— WORK INSTRUCTIONS —
For the material that follows, work out how many lines hold the word "done" and answer only with the number.
━━━ RECORDED DATA
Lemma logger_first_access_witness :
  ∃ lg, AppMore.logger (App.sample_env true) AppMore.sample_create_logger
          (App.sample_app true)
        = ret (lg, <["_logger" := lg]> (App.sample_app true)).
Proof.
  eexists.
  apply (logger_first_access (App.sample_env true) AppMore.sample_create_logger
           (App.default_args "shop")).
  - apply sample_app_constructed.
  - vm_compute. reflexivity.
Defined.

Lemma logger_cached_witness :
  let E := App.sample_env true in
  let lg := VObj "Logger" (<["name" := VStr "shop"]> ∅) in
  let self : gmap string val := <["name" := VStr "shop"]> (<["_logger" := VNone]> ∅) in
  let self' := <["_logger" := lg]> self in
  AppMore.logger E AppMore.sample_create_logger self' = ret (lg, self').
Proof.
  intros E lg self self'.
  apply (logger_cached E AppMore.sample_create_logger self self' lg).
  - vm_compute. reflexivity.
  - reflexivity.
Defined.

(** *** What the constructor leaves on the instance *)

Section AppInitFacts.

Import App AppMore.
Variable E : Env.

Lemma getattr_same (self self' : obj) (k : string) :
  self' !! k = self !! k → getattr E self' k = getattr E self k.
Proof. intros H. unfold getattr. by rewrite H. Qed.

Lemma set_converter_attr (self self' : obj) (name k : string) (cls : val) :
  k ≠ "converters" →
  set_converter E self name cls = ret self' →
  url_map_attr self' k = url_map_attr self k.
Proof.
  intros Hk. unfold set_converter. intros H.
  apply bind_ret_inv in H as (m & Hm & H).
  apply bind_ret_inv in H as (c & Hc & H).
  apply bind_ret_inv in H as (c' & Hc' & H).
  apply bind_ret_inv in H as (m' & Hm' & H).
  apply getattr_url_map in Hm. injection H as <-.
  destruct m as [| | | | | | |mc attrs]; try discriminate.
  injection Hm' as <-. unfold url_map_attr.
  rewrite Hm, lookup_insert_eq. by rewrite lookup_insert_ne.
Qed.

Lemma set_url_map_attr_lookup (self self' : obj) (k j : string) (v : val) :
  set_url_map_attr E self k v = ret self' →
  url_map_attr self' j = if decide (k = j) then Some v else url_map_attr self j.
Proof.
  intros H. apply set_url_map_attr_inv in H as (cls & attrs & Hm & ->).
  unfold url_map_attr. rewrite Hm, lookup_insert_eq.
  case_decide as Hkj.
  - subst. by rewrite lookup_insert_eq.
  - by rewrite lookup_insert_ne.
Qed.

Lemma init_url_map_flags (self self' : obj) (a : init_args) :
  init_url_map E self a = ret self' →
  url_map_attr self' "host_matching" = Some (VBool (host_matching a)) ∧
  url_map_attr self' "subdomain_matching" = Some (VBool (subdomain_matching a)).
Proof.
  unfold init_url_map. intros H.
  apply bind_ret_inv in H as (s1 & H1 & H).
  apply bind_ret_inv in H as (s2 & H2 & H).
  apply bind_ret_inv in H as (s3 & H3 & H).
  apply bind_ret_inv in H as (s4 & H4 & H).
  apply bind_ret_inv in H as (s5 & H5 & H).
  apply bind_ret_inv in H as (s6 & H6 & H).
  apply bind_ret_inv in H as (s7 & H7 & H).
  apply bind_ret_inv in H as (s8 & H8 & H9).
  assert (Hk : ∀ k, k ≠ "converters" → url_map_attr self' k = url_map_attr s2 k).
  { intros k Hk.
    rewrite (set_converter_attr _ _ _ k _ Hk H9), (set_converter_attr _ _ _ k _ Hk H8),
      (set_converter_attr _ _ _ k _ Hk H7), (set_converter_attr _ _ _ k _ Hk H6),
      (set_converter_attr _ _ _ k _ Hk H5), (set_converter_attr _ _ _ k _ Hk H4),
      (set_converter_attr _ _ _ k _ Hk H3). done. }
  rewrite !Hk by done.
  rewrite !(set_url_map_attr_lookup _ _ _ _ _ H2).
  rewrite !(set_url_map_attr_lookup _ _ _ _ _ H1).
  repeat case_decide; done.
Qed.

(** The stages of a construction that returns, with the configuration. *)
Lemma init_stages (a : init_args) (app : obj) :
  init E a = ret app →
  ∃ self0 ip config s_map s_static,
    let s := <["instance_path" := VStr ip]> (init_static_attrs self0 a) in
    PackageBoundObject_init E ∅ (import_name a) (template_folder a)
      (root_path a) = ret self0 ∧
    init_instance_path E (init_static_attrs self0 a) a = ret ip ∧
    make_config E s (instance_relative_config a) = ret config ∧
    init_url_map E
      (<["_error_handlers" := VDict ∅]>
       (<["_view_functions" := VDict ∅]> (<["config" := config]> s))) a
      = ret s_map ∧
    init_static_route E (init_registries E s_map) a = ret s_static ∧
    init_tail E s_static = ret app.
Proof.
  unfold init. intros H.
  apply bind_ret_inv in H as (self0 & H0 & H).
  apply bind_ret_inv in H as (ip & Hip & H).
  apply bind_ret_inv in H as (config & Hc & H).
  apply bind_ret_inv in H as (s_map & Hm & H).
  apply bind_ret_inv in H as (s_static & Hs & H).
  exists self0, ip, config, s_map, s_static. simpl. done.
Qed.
━━━━━━
— COMPLETED EXERCISE —
4